→ **Instructions for the task**: Transcribe the records below exactly, from their first line through the line containing "[candidates_[i]] points to, in". Omit every line after it.

Data Start Marker

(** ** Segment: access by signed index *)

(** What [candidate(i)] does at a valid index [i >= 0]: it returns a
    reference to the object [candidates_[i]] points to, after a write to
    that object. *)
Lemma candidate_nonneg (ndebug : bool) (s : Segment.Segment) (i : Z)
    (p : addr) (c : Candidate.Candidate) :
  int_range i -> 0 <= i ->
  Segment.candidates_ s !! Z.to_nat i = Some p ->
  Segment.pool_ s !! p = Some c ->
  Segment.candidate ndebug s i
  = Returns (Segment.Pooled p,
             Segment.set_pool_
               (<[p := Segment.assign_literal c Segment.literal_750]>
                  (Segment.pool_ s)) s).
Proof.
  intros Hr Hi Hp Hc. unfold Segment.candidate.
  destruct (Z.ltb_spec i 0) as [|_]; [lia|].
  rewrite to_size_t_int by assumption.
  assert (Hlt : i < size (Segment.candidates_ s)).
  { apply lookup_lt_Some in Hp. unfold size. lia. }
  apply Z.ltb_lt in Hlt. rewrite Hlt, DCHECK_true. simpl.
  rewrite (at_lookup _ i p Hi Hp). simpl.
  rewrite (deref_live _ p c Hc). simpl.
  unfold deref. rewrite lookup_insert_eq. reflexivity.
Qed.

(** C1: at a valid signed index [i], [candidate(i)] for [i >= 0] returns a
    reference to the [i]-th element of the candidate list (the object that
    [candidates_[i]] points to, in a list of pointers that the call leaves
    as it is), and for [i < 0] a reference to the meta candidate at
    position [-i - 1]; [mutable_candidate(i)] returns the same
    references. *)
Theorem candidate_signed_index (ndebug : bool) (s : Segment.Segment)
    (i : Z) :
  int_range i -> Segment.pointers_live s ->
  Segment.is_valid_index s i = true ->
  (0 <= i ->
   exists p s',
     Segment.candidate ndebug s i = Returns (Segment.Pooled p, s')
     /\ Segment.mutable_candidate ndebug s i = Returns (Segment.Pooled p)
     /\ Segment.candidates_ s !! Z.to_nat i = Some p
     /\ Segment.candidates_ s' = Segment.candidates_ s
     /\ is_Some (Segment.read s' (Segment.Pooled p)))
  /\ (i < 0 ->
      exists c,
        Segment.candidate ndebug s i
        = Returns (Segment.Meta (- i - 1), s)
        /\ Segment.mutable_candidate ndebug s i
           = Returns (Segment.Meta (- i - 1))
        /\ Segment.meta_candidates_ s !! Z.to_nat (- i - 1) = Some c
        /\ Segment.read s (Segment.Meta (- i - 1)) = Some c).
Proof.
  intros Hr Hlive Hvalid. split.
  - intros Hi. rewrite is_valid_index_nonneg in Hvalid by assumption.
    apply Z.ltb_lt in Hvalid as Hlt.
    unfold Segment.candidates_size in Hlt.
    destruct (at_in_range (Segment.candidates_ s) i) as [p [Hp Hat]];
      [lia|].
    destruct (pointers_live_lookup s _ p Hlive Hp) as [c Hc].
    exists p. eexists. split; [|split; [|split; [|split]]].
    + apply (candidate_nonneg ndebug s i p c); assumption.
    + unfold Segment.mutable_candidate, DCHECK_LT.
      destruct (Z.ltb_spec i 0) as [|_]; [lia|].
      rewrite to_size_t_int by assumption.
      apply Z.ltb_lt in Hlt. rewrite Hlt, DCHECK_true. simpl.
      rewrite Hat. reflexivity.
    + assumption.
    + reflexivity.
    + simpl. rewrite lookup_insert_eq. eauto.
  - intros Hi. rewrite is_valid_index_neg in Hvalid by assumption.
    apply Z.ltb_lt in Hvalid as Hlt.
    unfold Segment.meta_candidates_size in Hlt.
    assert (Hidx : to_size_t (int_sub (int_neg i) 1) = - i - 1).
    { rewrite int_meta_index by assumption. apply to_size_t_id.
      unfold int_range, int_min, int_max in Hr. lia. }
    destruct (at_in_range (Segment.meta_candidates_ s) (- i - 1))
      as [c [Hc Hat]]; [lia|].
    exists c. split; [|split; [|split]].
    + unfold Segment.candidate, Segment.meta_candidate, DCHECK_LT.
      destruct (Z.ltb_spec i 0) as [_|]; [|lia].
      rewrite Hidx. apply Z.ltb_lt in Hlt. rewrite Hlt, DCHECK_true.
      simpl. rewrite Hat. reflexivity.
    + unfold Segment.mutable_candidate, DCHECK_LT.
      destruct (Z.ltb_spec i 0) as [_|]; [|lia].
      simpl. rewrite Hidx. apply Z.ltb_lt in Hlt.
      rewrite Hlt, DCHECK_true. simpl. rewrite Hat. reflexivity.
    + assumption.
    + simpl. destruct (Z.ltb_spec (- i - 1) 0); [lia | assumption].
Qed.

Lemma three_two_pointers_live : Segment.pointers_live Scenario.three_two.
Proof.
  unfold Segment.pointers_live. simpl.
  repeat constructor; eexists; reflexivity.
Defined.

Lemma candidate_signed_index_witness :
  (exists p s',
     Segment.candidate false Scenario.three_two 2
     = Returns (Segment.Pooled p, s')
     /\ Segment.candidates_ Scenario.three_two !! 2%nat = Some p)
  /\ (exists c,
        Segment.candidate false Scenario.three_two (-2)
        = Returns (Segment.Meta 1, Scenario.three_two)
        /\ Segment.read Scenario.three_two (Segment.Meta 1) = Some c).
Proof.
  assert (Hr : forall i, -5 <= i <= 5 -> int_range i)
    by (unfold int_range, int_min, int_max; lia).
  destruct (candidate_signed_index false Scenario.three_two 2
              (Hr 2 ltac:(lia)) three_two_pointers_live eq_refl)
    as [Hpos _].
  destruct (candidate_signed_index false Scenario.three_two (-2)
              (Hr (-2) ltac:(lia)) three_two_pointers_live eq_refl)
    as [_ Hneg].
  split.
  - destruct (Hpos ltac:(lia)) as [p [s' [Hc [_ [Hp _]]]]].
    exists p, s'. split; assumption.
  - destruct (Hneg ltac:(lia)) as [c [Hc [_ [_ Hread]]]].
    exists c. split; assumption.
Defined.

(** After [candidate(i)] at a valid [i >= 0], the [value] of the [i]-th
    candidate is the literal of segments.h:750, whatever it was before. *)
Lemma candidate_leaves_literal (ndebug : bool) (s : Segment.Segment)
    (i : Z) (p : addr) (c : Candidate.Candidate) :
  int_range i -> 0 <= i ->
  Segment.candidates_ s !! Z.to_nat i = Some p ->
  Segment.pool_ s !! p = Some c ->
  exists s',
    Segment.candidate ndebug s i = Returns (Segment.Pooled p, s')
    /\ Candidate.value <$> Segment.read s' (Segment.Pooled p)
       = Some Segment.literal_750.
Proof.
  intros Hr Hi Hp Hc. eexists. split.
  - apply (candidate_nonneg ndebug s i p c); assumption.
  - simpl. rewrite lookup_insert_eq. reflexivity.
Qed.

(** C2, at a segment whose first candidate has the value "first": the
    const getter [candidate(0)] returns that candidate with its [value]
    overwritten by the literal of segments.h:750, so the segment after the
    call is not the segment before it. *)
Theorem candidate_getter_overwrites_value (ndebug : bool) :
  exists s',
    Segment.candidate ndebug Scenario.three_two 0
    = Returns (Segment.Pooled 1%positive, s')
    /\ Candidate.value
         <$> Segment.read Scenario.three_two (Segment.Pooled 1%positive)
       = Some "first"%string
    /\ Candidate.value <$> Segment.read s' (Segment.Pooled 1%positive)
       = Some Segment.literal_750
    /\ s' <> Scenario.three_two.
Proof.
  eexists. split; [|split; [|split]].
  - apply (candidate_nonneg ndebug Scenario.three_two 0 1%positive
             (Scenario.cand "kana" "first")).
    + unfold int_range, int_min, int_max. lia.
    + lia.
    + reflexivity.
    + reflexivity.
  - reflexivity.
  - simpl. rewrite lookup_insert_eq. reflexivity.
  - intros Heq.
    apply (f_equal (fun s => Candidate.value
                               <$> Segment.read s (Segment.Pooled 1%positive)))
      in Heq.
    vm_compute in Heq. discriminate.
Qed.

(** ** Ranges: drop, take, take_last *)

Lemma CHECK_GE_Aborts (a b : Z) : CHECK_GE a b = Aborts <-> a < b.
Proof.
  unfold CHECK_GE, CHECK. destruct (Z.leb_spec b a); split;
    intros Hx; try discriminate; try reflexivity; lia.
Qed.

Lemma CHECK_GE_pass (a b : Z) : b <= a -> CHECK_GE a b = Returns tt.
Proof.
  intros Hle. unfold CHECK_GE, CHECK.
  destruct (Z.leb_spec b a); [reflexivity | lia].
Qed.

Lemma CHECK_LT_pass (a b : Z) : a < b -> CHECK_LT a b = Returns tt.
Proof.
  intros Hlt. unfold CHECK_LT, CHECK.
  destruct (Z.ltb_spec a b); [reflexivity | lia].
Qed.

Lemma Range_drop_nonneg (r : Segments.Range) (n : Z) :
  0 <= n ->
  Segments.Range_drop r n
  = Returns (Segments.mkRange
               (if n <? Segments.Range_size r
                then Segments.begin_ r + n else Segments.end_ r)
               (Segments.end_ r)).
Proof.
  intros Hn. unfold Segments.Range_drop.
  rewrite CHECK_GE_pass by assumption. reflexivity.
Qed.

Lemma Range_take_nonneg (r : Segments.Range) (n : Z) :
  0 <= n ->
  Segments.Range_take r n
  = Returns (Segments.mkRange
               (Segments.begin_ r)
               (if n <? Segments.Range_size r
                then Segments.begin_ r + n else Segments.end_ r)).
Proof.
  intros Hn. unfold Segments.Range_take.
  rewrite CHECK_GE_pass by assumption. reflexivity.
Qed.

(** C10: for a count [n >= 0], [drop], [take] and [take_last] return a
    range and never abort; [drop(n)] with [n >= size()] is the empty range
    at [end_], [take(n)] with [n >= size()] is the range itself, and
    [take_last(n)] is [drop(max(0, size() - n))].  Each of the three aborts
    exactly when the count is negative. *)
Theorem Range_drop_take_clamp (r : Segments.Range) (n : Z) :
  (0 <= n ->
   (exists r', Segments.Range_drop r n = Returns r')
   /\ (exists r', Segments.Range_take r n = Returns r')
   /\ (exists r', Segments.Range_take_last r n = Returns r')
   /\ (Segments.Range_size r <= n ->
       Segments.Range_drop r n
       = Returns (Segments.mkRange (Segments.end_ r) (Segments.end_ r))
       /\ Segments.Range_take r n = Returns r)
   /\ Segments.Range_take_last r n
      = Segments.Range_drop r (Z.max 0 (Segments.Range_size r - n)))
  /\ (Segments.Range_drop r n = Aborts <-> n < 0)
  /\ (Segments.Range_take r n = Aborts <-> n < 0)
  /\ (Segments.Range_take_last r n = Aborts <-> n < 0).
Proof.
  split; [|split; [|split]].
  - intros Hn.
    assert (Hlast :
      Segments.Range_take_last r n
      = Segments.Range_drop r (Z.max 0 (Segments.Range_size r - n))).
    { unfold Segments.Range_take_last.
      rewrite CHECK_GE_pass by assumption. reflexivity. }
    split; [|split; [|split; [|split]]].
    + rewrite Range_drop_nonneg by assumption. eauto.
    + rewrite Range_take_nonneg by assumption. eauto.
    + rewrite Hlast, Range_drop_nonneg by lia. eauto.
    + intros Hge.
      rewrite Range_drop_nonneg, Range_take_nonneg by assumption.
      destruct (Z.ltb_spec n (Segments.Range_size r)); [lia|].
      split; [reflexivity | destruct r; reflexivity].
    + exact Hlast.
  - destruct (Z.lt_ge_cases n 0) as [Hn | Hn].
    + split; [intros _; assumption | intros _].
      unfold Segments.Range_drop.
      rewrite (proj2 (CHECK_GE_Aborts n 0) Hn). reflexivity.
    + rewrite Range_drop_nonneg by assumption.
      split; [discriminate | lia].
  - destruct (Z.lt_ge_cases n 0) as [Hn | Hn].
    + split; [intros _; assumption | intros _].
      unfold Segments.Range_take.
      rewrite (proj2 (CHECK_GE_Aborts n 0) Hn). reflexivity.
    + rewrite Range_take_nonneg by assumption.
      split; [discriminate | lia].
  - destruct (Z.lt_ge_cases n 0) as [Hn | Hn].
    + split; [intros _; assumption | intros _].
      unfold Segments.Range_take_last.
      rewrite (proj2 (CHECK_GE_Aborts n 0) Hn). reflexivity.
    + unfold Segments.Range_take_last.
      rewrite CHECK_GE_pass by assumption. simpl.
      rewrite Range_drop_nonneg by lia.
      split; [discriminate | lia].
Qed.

Data End Marker

→ **Solution for this exercise**:
(** ** Segment: access by signed index *)

(** What [candidate(i)] does at a valid index [i >= 0]: it returns a
    reference to the object [candidates_[i]] points to, after a write to
    that object. *)
Lemma candidate_nonneg (ndebug : bool) (s : Segment.Segment) (i : Z)
    (p : addr) (c : Candidate.Candidate) :
  int_range i -> 0 <= i ->
  Segment.candidates_ s !! Z.to_nat i = Some p ->
  Segment.pool_ s !! p = Some c ->
  Segment.candidate ndebug s i
  = Returns (Segment.Pooled p,
             Segment.set_pool_
               (<[p := Segment.assign_literal c Segment.literal_750]>
                  (Segment.pool_ s)) s).
Proof.
  intros Hr Hi Hp Hc. unfold Segment.candidate.
  destruct (Z.ltb_spec i 0) as [|_]; [lia|].
  rewrite to_size_t_int by assumption.
  assert (Hlt : i < size (Segment.candidates_ s)).
  { apply lookup_lt_Some in Hp. unfold size. lia. }
  apply Z.ltb_lt in Hlt. rewrite Hlt, DCHECK_true. simpl.
  rewrite (at_lookup _ i p Hi Hp). simpl.
  rewrite (deref_live _ p c Hc). simpl.
  unfold deref. rewrite lookup_insert_eq. reflexivity.
Qed.

(** C1: at a valid signed index [i], [candidate(i)] for [i >= 0] returns a
    reference to the [i]-th element of the candidate list (the object that
    [candidates_[i]] points to, in a list of pointers that the call leaves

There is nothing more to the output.